IAR: Google to Expand Keyword Matching
The Internet Advertising Report writes on Google's upcoming changes in the AdWords algorithm to broaden matching options. The Google email sent to account holders is a pre-announcement stating the changes will "…expand the scope of broad matching and offer you the ability to attract more prospects with no additional work." I have not had a chance to chat with the folks at Google yet, but their online FAQ is helpful. For the full email, see the extended entry.
Hello from the Google AdWords Team.
Next week, we'll be making two updates to Google AdWords. First, we're leveraging Google AdWords technology to expand the scope of broad matching and offer you the ability to attract more prospects with no additional work. Second, we're raising the quality standard for ads we show when a searcher's query contains one or more words that aren't part of a keyword you've chosen for your ads. Both of these changes will work to improve ad relevance and build the best long-term experience for users and advertisers.
Expanded broad matching
With expanded broad matching, AdWords will analyze your keywords, ad text, and the millions of daily queries and clicks on Google to automatically find relevant matches for your broad-matched keywords. So, prospects may see your ads even if they search for terms that aren't in your keyword list. For example, if your keyword is 'Honolulu hotels' your ads may be seen for 'Honolulu hotel,' 'Hawaii hotels' or 'Honolulu inns' as well as the traditional broad-matched variations, such as 'Honolulu hotels and resorts.' The result: you'll still have targeted ads–only now you can reach additional prospects with no extra effort.
How to prepare
Your ads are not yet showing on the additional matches. We're sending you notice now so you'll have time to learn about the extra targeting. Using our keyword suggestion tool, you can view examples of the additional matches for your broad-matched keywords, and see where your ads may appear. If you don't want your ads appearing through expanded broad matching, or if you have any questions, please read our expanded matching overview.
Increased ad quality
When we launch expanded broad matching, we'll also raise the quality standard of ads we show when the searcher's terms contain one or more words that aren't part of a keyword or keyword phrase you've chosen for your ads. Your non-exact keyword variations need to maintain a higher CTR than before in order to achieve a strong relevance factor (automatically determined by analysis of Google search queries, your ad text, keywords, and CTR).

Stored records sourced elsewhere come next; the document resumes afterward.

(* ===== verification/Sample.v ===== *)
(** * Concrete states

    A kernel image and small concrete states on which the hypotheses of the
    theorems are checked to hold: zeroed tables, a few free pages, an empty
    page table, and what the routines themselves make of them. *)

From S2P Require Import Prelude Riscv Mem State Kalloc PageTable Vm VmSpec Uvm UvmGrow UvmCopy UvmIo.

(** Addresses as a build of the kernel gives them. *)
Program Definition sample_image : KernelImage :=
  {| etext := 0x80008000; kend := 0x80021d50; trampoline := 0x80007000;
     sym_forkret := 0x80001a00; sym_usertrap := 0x80002400; sym_uservec := 0x80007000;
     sym_userret := 0x8000709c; sym_kernelvec := 0x80005c00 |}.
Solve All Obligations with (cbv; intuition discriminate).

#[export] Existing Instance sample_image.

Definition zero_lock : sleeplock := mk_sleeplock false 0.
Definition zero_proc : proc :=
  mk_proc UNUSED Cnull 0 0 0 None 0 0 0 0 (mk_context 0 0 []) (replicate 16 None) None (replicate 16 0).
Definition zero_file : file := mk_file FD_NONE 0 false false 0 None 0 0.
Definition zero_inode : inode := mk_inode 0 0 0 zero_lock false 0 0 0 0 0 (replicate 13 0).
Definition zero_block : block := fun _ => 0.

(** [.bss] as the loader leaves it. *)
Definition zero_state : kstate := {|
  k_held := []; k_cur := None; k_sched := []; k_mem := fun _ => 0; k_freelist := 0; k_kpgtbl := 0;
  k_procs := replicate 64 zero_proc; k_nextpid := 1; k_initproc := None; k_ticks := 0;
  k_ftable := replicate 100 zero_file; k_itable := replicate 50 zero_inode;
  k_sb := mk_superblock 0 0 0 0 0 0 0 0;
  k_bufs := replicate 31 (mk_buf false false 0 0 zero_lock 0 0 0 zero_block);
  k_log := mk_logst 0 0 0 false 0 (mk_logheader 0 (replicate 30 0));
  k_disk := fun _ => zero_block; k_wtrace := []; k_pipes := ∅; k_cons := mk_consst (replicate 128 0) 0 0 0;
  k_uart := mk_uartst (replicate 32 0) 0 0 [] [] [] |}.

(** Sixteen free pages. *)
Definition sample_page (i : Z) : Z := 0x80030000 + 4096 * i.
Definition sample_pages : list Z := map sample_page (seqZ 0 16).

Definition sample_mem : mem :=
  fold_right (fun i m => store64 m (sample_page i) (sample_page (i + 1)))
    (fun _ => 0) (seqZ 0 15).

Definition sample0 : kstate := set_k_mem sample_mem (set_k_freelist (sample_page 0) zero_state).

(** Two page-table roots, still empty. *)
Definition sample_root : Z := 0x80050000.
Definition sample_root2 : Z := 0x80051000.

Lemma sample_ram : Forall ram_page (sample_root :: sample_root2 :: sample_pages).
Proof. repeat constructor; vm_compute; intuition discriminate. Qed.

Lemma sample_kmem : kmem_inv sample0 sample_pages.
Proof.
  split.
  - vm_compute. repeat split.
  - by pose proof sample_ram as [_ [_ ?]%Forall_cons]%Forall_cons.
  - apply (bool_decide_unpack _). vm_compute. exact I.
Qed.

Lemma sample_mem_high x : 0x80050000 <= x -> load8 sample_mem x = 0.
Proof.
  intros Hx. unfold sample_mem.
  assert (forall L, (forall i, i ∈ L -> i < 16) ->
    load8 (fold_right (fun i m => store64 m (sample_page i) (sample_page (i + 1))) (fun _ => 0) L) x = 0) as H.
  { induction L as [|i L IH]; intros HL; [done|]. cbn [fold_right].
    specialize (HL i ltac:(apply elem_of_cons; by left)) as Hi.
    rewrite load8_store64_out by (unfold sample_page; lia).
    apply IH. intros j Hj. apply HL, elem_of_cons. by right. }
  apply H. intros i. rewrite elem_of_seqZ. lia.
Qed.

Lemma sample_zero root i : 0x80050000 <= root -> 0 <= i < 512 -> load64 sample_mem (pte_slot root i) = 0.
Proof.
  intros Hr Hi. transitivity (load64 (fun _ => 0) (pte_slot root i)); [|by vm_compute].
  apply loadn_ext. intros x Hx. rewrite sample_mem_high by (unfold pte_slot in *; lia). done.
Qed.

(** An empty address space. *)
Lemma sample_empty root :
  root ∈ [sample_root; sample_root2] -> uvm_inv sample0 sample_pages root (seqZ 0 0).
Proof.
  intros Hroot. assert (0x80050000 <= root /\ ram_page root /\ root ∉ sample_pages) as (Hr & Rr & Hn).
  { pose proof sample_ram as [H1 [H2 _]%Forall_cons]%Forall_cons.
    apply elem_of_cons in Hroot as [->|Hroot]; [|apply list_elem_of_singleton in Hroot as ->]; (split; [done|]); (split; [done|]);
      apply (bool_decide_unpack _); vm_compute; exact I. }
  pose proof (pt_pages_zero sample_mem 2 root (fun i => sample_zero root i Hr)) as Ep.
  assert (forall va, pte_at sample_mem 2 root va = 0) as Ea.
  { intros va. apply pte_at_zero. intros i Hi. by apply sample_zero. }
  pose proof (kmem_nodup _ _ sample_kmem) as Hnd.
  assert (NoDup (sample_pages ++ [root])) as Hnd'.
  { apply NoDup_app. split; [done|]. split; [|apply NoDup_singleton].
    intros q Hq Hq2. apply list_elem_of_singleton in Hq2 as ->. done. }
  split.
  - split; [apply not_elem_of_nil|apply sample_kmem| |cbn [k_mem sample0 set_k_mem]; by rewrite Ep].
    split; cbn [k_mem sample0 set_k_mem]; rewrite ?Ep; [apply NoDup_singleton|by constructor|].
    apply pt_interior_zero. intros i Hi. by apply sample_zero.
  - intros i Hi. change (seqZ 0 0) with (@nil Z) in Hi. by apply elem_of_nil in Hi.
  - intros i Hi _. cbn [k_mem sample0 set_k_mem]. by rewrite Ea.
  - cbn [k_mem sample0 set_k_mem]. rewrite Ep. exact Hnd'.
Qed.

(** A process memory of 5000 bytes, as [uvmalloc] makes it. *)
Definition sample1 : kstate :=
  match uvmalloc sample_root 0 5000 PTE_W sample0 with Ok _ s => s | _ => sample0 end.

Lemma sample1_result :
  match uvmalloc sample_root 0 5000 PTE_W sample0 with Ok r _ => r | _ => -1 end = 5000.
Proof. vm_compute. reflexivity. Qed.

Lemma sample1_uvm : exists l m f, sample1 = vm_upd m f sample0 /\ uvm_sz sample1 l sample_root 5000 /\
  owned sample1 l sample_root (seqZ 0 2) ≡ₚ owned sample0 sample_pages sample_root (seqZ 0 0) /\
  frame_out (owned sample0 sample_pages sample_root (seqZ 0 0)) (k_mem sample0) (k_mem sample1) /\
  usame (k_mem sample0) (k_mem sample1) sample_root 0.
Proof.
  assert (uvm_sz sample0 sample_pages sample_root 0) as H0.
  { apply sample_empty. apply elem_of_cons. by left. }
  destruct (uvmalloc_run sample0 sample_pages sample_root 0 5000 PTE_W H0) as (r & m & f & l & Hrun & Hres);
    [lia|vm_compute; discriminate|vm_compute; intuition discriminate|].
  pose proof sample1_result as Hr. unfold sample1. rewrite Hrun in Hr |- *.
  exists l, m, f. split; [done|].
  destruct Hres as [(_ & H1 & H2 & H3 & H4 & _)|(-> & _)]; [|discriminate Hr].
  split; [exact H1|]. split; [exact H2|]. split; [exact H3|exact H4].
Qed.

#[global] Opaque sample1.

(** The same memory beside a second, still empty, address space. *)
Lemma sample1_pair : exists l, pair_inv sample1 l sample_root 2 sample_root2 0.
Proof.
  destruct sample1_uvm as (l & m & f & E & H1 & H2 & H3 & _). exists l.
  assert (uvm_inv sample0 sample_pages sample_root2 (seqZ 0 0)) as H0.
  { apply sample_empty. apply elem_of_cons. right. by apply list_elem_of_singleton. }
  assert (uvm_inv sample0 sample_pages sample_root (seqZ 0 0)) as H0'.
  { apply sample_empty. apply elem_of_cons. by left. }
  assert (owned sample0 sample_pages sample_root (seqZ 0 0) = sample_pages ++ [sample_root]) as Eo.
  { unfold owned. change (k_mem sample0) with sample_mem.
    rewrite (pt_pages_zero sample_mem 2 sample_root) by (intros i; by apply sample_zero). done. }
  assert (upages (k_mem sample0) sample_root2 (seqZ 0 0) = [sample_root2]) as Eu.
  { unfold upages. change (k_mem sample0) with sample_mem.
    rewrite (pt_pages_zero sample_mem 2 sample_root2) by (intros i; by apply sample_zero). done. }
  assert (sample_root2 ∉ owned sample0 sample_pages sample_root (seqZ 0 0)) as Hn.
  { rewrite Eo. apply (bool_decide_unpack _). vm_compute. exact I. }
  destruct (uvm_keep sample0 sample1 sample_pages l sample_root2 (seqZ 0 0)
    (owned sample0 sample_pages sample_root (seqZ 0 0))) as (K1 & K2 & K3).
  - exact H0.
  - rewrite E. apply not_elem_of_nil.
  - apply (vm_kmem _ _ _ _ (uvm_vm _ _ _ _ H1)).
  - exact (owned_ram _ _ _ _ H0').
  - exact H3.
  - intros p Hp Hin. rewrite Eu in Hin. apply list_elem_of_singleton in Hin as ->. exact (Hn Hp).
  - intros p Hp. rewrite <- H2. apply elem_of_app. by left.
  - split; [exact H1|exact K1|].
    assert (forall p, p ∈ upages (k_mem sample1) sample_root (seqZ 0 2) ->
      (p ∉ l) /\ p ∈ owned sample0 sample_pages sample_root (seqZ 0 0)) as Hd.
    { intros p Hp. split; [|rewrite <- H2; apply elem_of_app; by right].
      pose proof (uvm_nodup _ _ _ _ H1) as (_ & Hx & _)%NoDup_app. intros Hl. by apply (Hx p). }
    unfold owned. fold (upages (k_mem sample1) sample_root2 (seqZ 0 0)). rewrite K2, Eu.
    intros p Hp Hin. apply Hd in Hin as [Hl Ho].
    apply elem_of_app in Hp as [Hp|Hp]; [exact (Hl Hp)|]. apply list_elem_of_singleton in Hp as ->. exact (Hn Ho).
Qed.


Lemma sample1_high : high_ok (k_mem sample1) sample_root.
Proof.
  destruct sample1_uvm as (l & m & f & _ & _ & _ & _ & H). intros va Hva.
  rewrite (us_high _ _ _ _ H) by (rewrite MAXVA_eq in Hva; lia).
  change (k_mem sample0) with sample_mem. rewrite pte_at_zero; [done|].
  intros i Hi. by apply sample_zero.
Qed.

If some of your broad- and phrase- matched keywords have variations with a low relevance factor, we will stop showing your ad on those variations. This doesn't affect your exact keyword's performance, though. Your keyword itself and its high-performing variations will remain active.
Why does Google evaluate ads and keywords based on clickthrough rate (CTR)?
One of the reasons that keyword advertising works so well is that searchers find that AdWords ads are relevant to what they are looking for. We use CTR to automatically judge which ads users think are relevant. To help ensure that users see relevant ads and that the ads you run remain highly effective, Google closely monitors ad quality.
What is Google doing to increase ad quality?
We've found that when we show searchers an ad based on keywords that are an exact match to their query, they are more likely to click on the ad. However, when a searcher's query contains extra words that aren't part of the advertisers' keywords (broad- and phrase- matched keyword variations), the CTR for the ad is often lower than an exact match. Consequently, we're changing how we evaluate the quality of broad and phrase matches.
Which CTR does Google use to evaluate ads?
We evaluate quality based on the CTR of your ad on Google. Note that this CTR is different from what you see in your reports, which includes ads shown on matches as well as ads distributed across the Google ad network. The CTRs from expanded broad matching and ads on our ad network do not affect the CTR we use to rank your ads or determine whether or not to show your ads.
How will these affect me?
If your keywords have high CTRs, you likely won't see any changes. For keywords with lower CTRs, you may see fewer phrase or broad matches and possibly fewer clicks due to higher performance requirements for broad and phrase keyword matches. If you notice fewer clicks, we recommend that you follow some of our tips for optimizing your ads. We're positive that Google's searchers and AdWords advertisers will all benefit from our commitment to increasing ad quality and providing you with cost-effective advertising.
We look forward to providing you with the most effective advertising available.